## WHAT NEEDS TO BE DONE
Below are some records. Copy every line in them that holds "decide".

Collected data entries:
"""

Lemma division_step c b m k :
  is_u16 c → 0 <= k → 0 <= m < 2 ^ k →
  let v := Z.lxor (Z.shiftl c (k + 1)) (Z.shiftl (Z.lxor (Z.shiftl (b2z b) k) m) 16) in
  (if Z.testbit v (16 + k) then Z.lxor v (Z.shiftl generator k) else v) =
    Z.lxor (Z.shiftl (crc_bit c b) k) (Z.shiftl m 16).
Proof.
  intros Hc Hk Hm v.
  assert (∀ i, 0 <= i → Z.testbit v i =
    xorb (Z.testbit c (i - k - 1)) (xorb (b && (i =? 16 + k)) (Z.testbit m (i - 16)))) as Hv.
  { intros i Hi. unfold v. rewrite Z.lxor_spec, !Z.shiftl_spec, Z.lxor_spec by done.
    f_equal; [f_equal; lia|]. destruct (Z.ltb_spec (i - 16) 0).
    - rewrite !(Z.testbit_neg_r _ (i - 16)) by done. now replace (i =? 16 + k) with false by lia; rewrite andb_false_r.
    - rewrite Z.shiftl_spec by done. f_equal. destruct (Z.ltb_spec (i - 16 - k) 0).
      + rewrite Z.testbit_neg_r by done. now replace (i =? 16 + k) with false by lia; rewrite andb_false_r.
      + rewrite b2z_testbit by done. f_equal. lia. }
  assert (Z.testbit v (16 + k) = xorb (Z.testbit c 15) b) as Ht.
  { rewrite Hv by lia. rewrite (testbit_high k m) by lia.
    replace (16 + k - k - 1) with 15 by lia. rewrite Z.eqb_refl.
    now rewrite andb_true_r, xorb_false_r. }
  assert (∀ i, 0 <= i → Z.testbit (Z.lxor (Z.shiftl (crc_bit c b) k) (Z.shiftl m 16)) i =
    xorb (if i <? k then false else
            xorb ((i - k <? 16) && Z.testbit c (i - k - 1))
                 (xorb (Z.testbit c 15) b && Z.testbit P (i - k)))
         (Z.testbit m (i - 16))) as Hr.
  { intros i Hi. rewrite Z.lxor_spec, !Z.shiftl_spec by done. f_equal.
    destruct (Z.ltb_spec i k); [apply Z.testbit_neg_r; lia|]. rewrite crc_bit_testbit by lia. done. }
  assert (∀ i, 0 <= i → Z.testbit (Z.shiftl generator k) i =
    if i <? k then false else xorb (i =? 16 + k) (Z.testbit P (i - k))) as Hg.
  { intros i Hi. rewrite Z.shiftl_spec by done.
    destruct (Z.ltb_spec i k); [apply Z.testbit_neg_r; lia|].
    unfold generator. rewrite Z.lxor_spec, Z.pow2_bits_eqb by lia. f_equal. lia. }
  apply Z.bits_inj'. intros i Hi. rewrite Hr, Ht by done.
  assert (Z.testbit (if xorb (Z.testbit c 15) b then Z.lxor v (Z.shiftl generator k) else v) i =
    xorb (Z.testbit v i) (xorb (Z.testbit c 15) b && Z.testbit (Z.shiftl generator k) i)) as ->.
  { destruct (xorb (Z.testbit c 15) b); [now rewrite Z.lxor_spec | now rewrite xorb_false_r]. }
  rewrite Hv, Hg by done. generalize (Z.testbit m (i - 16)) (Z.testbit P (i - k)). intros x p.
  destruct (Z.ltb_spec i k).
  - rewrite Z.testbit_neg_r by lia. replace (i =? 16 + k) with false by lia.
    destruct b, x, (Z.testbit c 15); done.
  - destruct (Z.ltb_spec (i - k) 16).
    + replace (i =? 16 + k) with false by lia.
      destruct b, x, p, (Z.testbit c 15), (Z.testbit c (i - k - 1)); done.
    + destruct (Z.eqb_spec i (16 + k)) as [->|].
      * replace (16 + k - k - 1) with 15 by lia. destruct b, x, p, (Z.testbit c 15); done.
      * assert (Z.testbit c (i - k - 1) = false) as -> by (apply (testbit_high 16); unfold is_u16 in *; lia).
        destruct b, x, p, (Z.testbit c 15); done.
Qed.

Lemma bits_val_range bits : 0 <= bits_val bits < 2 ^ Z.of_nat (length bits).
Proof.
  induction bits as [|b rest IH]; [cbn; lia|]. cbn [bits_val length].
  set (k := Z.of_nat (length rest)) in *. replace (Z.of_nat (S (length rest))) with (k + 1) by lia.
  assert (0 <= Z.lxor (Z.shiftl (b2z b) k) (bits_val rest)).
  { apply Z.lxor_nonneg. assert (0 <= Z.shiftl (b2z b) k) by (apply Z.shiftl_nonneg; now destruct b). lia. }
  split; [done|]. destruct (decide (Z.lxor (Z.shiftl (b2z b) k) (bits_val rest) = 0)) as [->|];
    [apply Z.pow_pos_nonneg; lia|].
  apply Z.log2_lt_pow2; [lia|]. destruct (decide (k + 1 <= Z.log2 (Z.lxor (Z.shiftl (b2z b) k) (bits_val rest))))
    as [Hl|]; [|lia].
  pose proof (Z.bit_log2 (Z.lxor (Z.shiftl (b2z b) k) (bits_val rest)) ltac:(lia)) as Hb. revert Hl Hb.
  generalize (Z.log2 (Z.lxor (Z.shiftl (b2z b) k) (bits_val rest))). intros i Hi.
  rewrite Z.lxor_spec, Z.shiftl_spec, b2z_testbit, (testbit_high k (bits_val rest)) by lia.
  replace (i - k =? 0) with false by lia. now rewrite andb_false_r.
Qed.

Lemma crc_bits_division bits : ∀ c,
  is_u16 c →
  fold_left crc_bit bits c =
    gf2_rem generator (length bits)
      (Z.lxor (Z.shiftl c (Z.of_nat (length bits))) (Z.shiftl (bits_val bits) 16)).
Proof.
  induction bits as [|b rest IH]; intros c Hc.
  - cbn. now rewrite Z.lxor_0_r.
  - cbn [fold_left length gf2_rem bits_val].
    replace (Z.of_nat (S (length rest))) with (Z.of_nat (length rest) + 1) by lia.
    rewrite division_step by (apply bits_val_range || lia || done).
    apply IH, crc_bit_range.
Qed.

(** The value of a payload is that of its bits. *)
Lemma bits_of_length p : length (bits_of p) = (8 * length p)%nat.
Proof. unfold bits_of. induction p as [|b p IH]; [done|]. rewrite bind_cons, length_app, IH. cbn. lia. Qed.

Lemma bits_val_app x y :
  bits_val (x ++ y) = Z.lxor (Z.shiftl (bits_val x) (Z.of_nat (length y))) (bits_val y).
Proof.
  induction x as [|b x IH]; cbn [app bits_val].
  - now rewrite Z.shiftl_0_l, Z.lxor_0_l.
  - rewrite IH, length_app, Z.shiftl_lxor, Z.shiftl_shiftl, Z.lxor_assoc by lia.
    do 3 f_equal. lia.
Qed.

Lemma bits_val_byte b : is_u8 b → bits_val (bits8 b) = b.
Proof.
  intros Hb. unfold is_u8 in Hb.
  assert (forallb (λ n, bits_val (bits8 (Z.of_nat n)) =? Z.of_nat n) (seq 0 256) = true) as H
    by (vm_compute; reflexivity).
  rewrite forallb_forall in H. specialize (H (Z.to_nat b)).
  rewrite in_seq, Z2Nat.id in H by lia. lia.
Qed.

(** Disjoint bits: addition is exclusive or. *)
Lemma shiftl_lxor_add a n b : 0 <= n → 0 <= b < 2 ^ n → Z.lxor (Z.shiftl a n) b = a * 2 ^ n + b.
Proof.
  intros Hn Hb. rewrite <- Z.shiftl_mul_pow2 by done. symmetry. apply Z.add_nocarry_lxor.
  apply Z.bits_inj'. intros i Hi. rewrite Z.land_spec, Z.bits_0, Z.shiftl_spec by done.
  destruct (Z.ltb_spec i n); [rewrite Z.testbit_neg_r by lia; done|].
  rewrite (testbit_high n b) by lia. apply andb_false_r.
Qed.

Lemma be_val_snoc p b : be_val (p ++ [b]) = 256 * be_val p + b.
Proof. unfold be_val. now rewrite fold_left_app. Qed.

Lemma bits_val_payload p : Forall is_u8 p → bits_val (bits_of p) = be_val p.
Proof.
  induction p as [|b p IH] using rev_ind; intros Hp; [done|].
  apply Forall_app in Hp as [Hp Hb]. inversion Hb; subst.
  unfold bits_of. rewrite bind_app, bits_val_app, be_val_snoc.
  fold (bits_of p). rewrite IH by done. cbn [mbind list_bind].
  rewrite app_nil_r, bits_val_byte by done. cbn [length bits8 fmap list_fmap].
  rewrite shiftl_lxor_add by (done || lia). cbn. lia.
Qed.

(** ** CRC: errors

    With an odd generator the last decision of the division can be read off
    the remainder, so the division can be run backwards. *)
Hypothesis P_odd : Z.testbit P 0 = true.

Definition agree (k c d : Z) : Prop := ∀ i, 0 <= i < k → Z.testbit c i = Z.testbit d i.
Definition trigger (c : Z) (b : bool) : bool := xorb (Z.testbit c 15) b.

Lemma crc_bit_back k c d b e :
  1 <= k <= 16 → agree k (crc_bit c b) (crc_bit d e) →
  trigger c b = trigger d e ∧ agree (k - 1) c d.
Proof.
  intros Hk Ha. assert (trigger c b = trigger d e) as Ht.
  { specialize (Ha 0 ltac:(lia)). rewrite !crc_bit_testbit, P_odd in Ha by lia.
    rewrite !Z.testbit_neg_r, !andb_true_r, !andb_false_r in Ha by lia. exact Ha. }
  split; [done|]. intros i Hi. specialize (Ha (i + 1) ltac:(lia)).
  rewrite !crc_bit_testbit in Ha by lia. fold (trigger c b) (trigger d e) in Ha. rewrite Ht in Ha.
  replace (i + 1 <? 16) with true in Ha by lia. replace (i + 1 - 1) with i in Ha by lia.
  cbn [andb] in Ha. destruct (trigger d e && _), (Z.testbit c i), (Z.testbit d i); done.
Qed.

Fixpoint triggers (c : Z) (x : list bool) {struct x} : list bool :=
  match x with [] => [] | b :: x => trigger c b :: triggers (crc_bit c b) x end.

Lemma crc_bits_back x : ∀ y c d k,
  length x = length y → Z.of_nat (length x) <= k <= 16 →
  agree k (fold_left crc_bit x c) (fold_left crc_bit y d) →
  triggers c x = triggers d y ∧ agree (k - Z.of_nat (length x)) c d.
Proof.
  induction x as [|b x IH]; intros [|e y] c d k Hl Hk Ha; try done.
  - cbn in *. rewrite Z.sub_0_r. done.
  - cbn [fold_left length triggers] in *.
    destruct (IH y (crc_bit c b) (crc_bit d e) k) as [Ht Hag]; [lia | lia | done |].
    destruct (crc_bit_back (k - Z.of_nat (length x)) c d b e) as [Ht' Hag']; [lia | done |].
    split; [now rewrite Ht, Ht'|].
    now replace (k - Z.of_nat (S (length x))) with (k - Z.of_nat (length x) - 1) by lia.
Qed.

Lemma triggers_inj x : ∀ y c, triggers c x = triggers c y → x = y.
Proof.
  induction x as [|b x IH]; intros [|e y] c H; try done. cbn [triggers] in H.
  injection H as Hb Hx. assert (b = e) as <-.
  { unfold trigger in Hb. destruct (Z.testbit c 15), b, e; done. }
  f_equal. now apply (IH y (crc_bit c b)).
Qed.

Lemma is_u16_agree c d : is_u16 c → is_u16 d → agree 16 c d → c = d.
Proof.
  unfold is_u16. intros Hc Hd H. apply Z.bits_inj'. intros i Hi.
  destruct (Z.ltb_spec i 16); [apply H; lia|].
  now rewrite !(testbit_high 16) by lia.
Qed.

Lemma crc_bits_inj x : ∀ c d,
  is_u16 c → is_u16 d → fold_left crc_bit x c = fold_left crc_bit x d → c = d.
Proof.
  induction x as [|b x IH]; intros c d Hc Hd H; [done|]. cbn [fold_left] in H.
  apply IH in H; [|apply crc_bit_range..].
  destruct (crc_bit_back 16 c d b b) as [Ht Ha]; [lia | now rewrite H |].
  apply is_u16_agree; [done..|]. intros i Hi. destruct (decide (i = 15)) as [->|].
  - unfold trigger in Ht. destruct (Z.testbit c 15), (Z.testbit d 15), b; done.
  - apply Ha. lia.
Qed.

Lemma crc_bits_range x : ∀ c, is_u16 c → is_u16 (fold_left crc_bit x c).
Proof. induction x as [|b x IH]; intros c Hc; [done|]. apply IH, crc_bit_range. Qed.

(** A burst of at most 16 bits changes the register. *)
Lemma crc_burst pre x y post c :
  is_u16 c → length x = length y → (length x <= 16)%nat →
  fold_left crc_bit (pre ++ x ++ post) c = fold_left crc_bit (pre ++ y ++ post) c → x = y.
Proof.
  intros Hc Hl Hn. rewrite !fold_left_app. intros H.
  apply crc_bits_inj in H; [|apply crc_bits_range, crc_bits_range, Hc..].
  eapply triggers_inj, (crc_bits_back x y _ _ 16); [done | lia |]. now rewrite H.
Qed.

Lemma bits_of_inj p q : Forall is_u8 p → Forall is_u8 q → length p = length q →
  bits_of p = bits_of q → p = q.
Proof.
  revert q. induction p as [|b p IH]; intros [|e q] Hp Hq Hl H; try done.
  inversion Hp; inversion Hq; subst. unfold bits_of in H. rewrite !bind_cons in H.
  apply app_inj_1 in H as [Hb H]; [|done].
  apply (f_equal bits_val) in Hb. rewrite !bits_val_byte in Hb by done. subst e.
  f_equal. apply IH; auto.
Qed.
End Crc.

(** The two bytes written determine the register. *)
Lemma crc_result_inj CrcType c d :
  is_u16 c → is_u16 d → crc_result CrcType c = crc_result CrcType d → c = d.
Proof.
  unfold is_u16. intros Hc Hd.
  assert (∀ x y, 0 <= x < 65536 → 0 <= y < 65536 →
    [u8 (Z.shiftr x 8); u8 (Z.land x 0xFF)] = [u8 (Z.shiftr y 8); u8 (Z.land y 0xFF)] → x = y) as Hb.
  { intros x y Hx Hy H. injection H as H1 H2.
    change 0xFF with (Z.ones 8) in H2. rewrite !Z.land_ones, !Z.shiftr_div_pow2 in * by lia.
    unfold u8 in *. rewrite !Z.mod_mod in H2 by lia. change (2 ^ 8) with 256 in *.
    Z.to_euclidean_division_equations. lia. }
  unfold crc_result. destruct (CrcType =? RADIO_FSK_CRC_2_BYTES_IBM); intros H.
  - now apply Hb.
  - apply Hb in H; [|apply u16_range..]. unfold u16, Z.lnot in H.
    change (2 ^ 16) with 65536 in H. Z.to_euclidean_division_equations. lia.
Qed.

Lemma crc_detects (P seed CrcType : Z) (before burst burst' after : list Z) :
  0 <= P < 65536 → Z.odd P = true → 0 <= seed < 65536 →
  Forall is_u8 burst → Forall is_u8 burst' →
  length burst = length burst' → (length burst <= 2)%nat → burst ≠ burst' →
  crc_result CrcType (crc_run P seed (before ++ burst ++ after)) ≠
  crc_result CrcType (crc_run P seed (before ++ burst' ++ after)).
Proof.
  intros HP Hodd Hs Hb Hb' Hl Hn Hne Heq. apply Hne.
  assert (Z.testbit P 0 = true) as HP0 by now rewrite Z.bit0_odd.
  assert (∀ p, is_u16 (crc_run P seed p)) as Hreg.
  { intros p. rewrite crc_run_bits by done. now apply crc_bits_range. }
  assert (crc_run P seed (before ++ burst ++ after) = crc_run P seed (before ++ burst' ++ after)) as H.
  { apply crc_result_inj in Heq; [done | apply Hreg..]. }
  rewrite !crc_run_bits in H by done. unfold bits_of in H. rewrite !bind_app in H.
  fold (bits_of burst) (bits_of burst') in H.
  apply bits_of_inj; [done..|]. eapply (crc_burst P HP HP0); [exact Hs | | | exact H].
  - rewrite !bits_of_length. lia.
  - rewrite bits_of_length. lia.
Qed.

(** ** The properties *)

(** C15: whitening is undone by whitening again from the same seed, whatever the
    chunks in which the sender and the receiver process the packet. *)
Theorem dewhitening_chunks (seed : Z) (sent received : list (list Z)) :
  Forall is_u8 (concat sent) →
  concat received = concat (white_chunks seed sent) →
  concat (white_chunks seed received) = concat sent ∧
  snd (white_run seed (concat received)) = snd (white_run seed (concat sent)).
Proof.
  intros Hs Hr. rewrite white_chunks_concat in *. rewrite Hr.
  now rewrite white_run_undo.
Qed.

"""

## ANSWER SPACE
  split; [done|]. destruct (decide (Z.lxor (Z.shiftl (b2z b) k) (bits_val rest) = 0)) as [->|];
  apply Z.log2_lt_pow2; [lia|]. destruct (decide (k + 1 <= Z.log2 (Z.lxor (Z.shiftl (b2z b) k) (bits_val rest))))
  apply is_u16_agree; [done..|]. intros i Hi. destruct (decide (i = 15)) as [->|].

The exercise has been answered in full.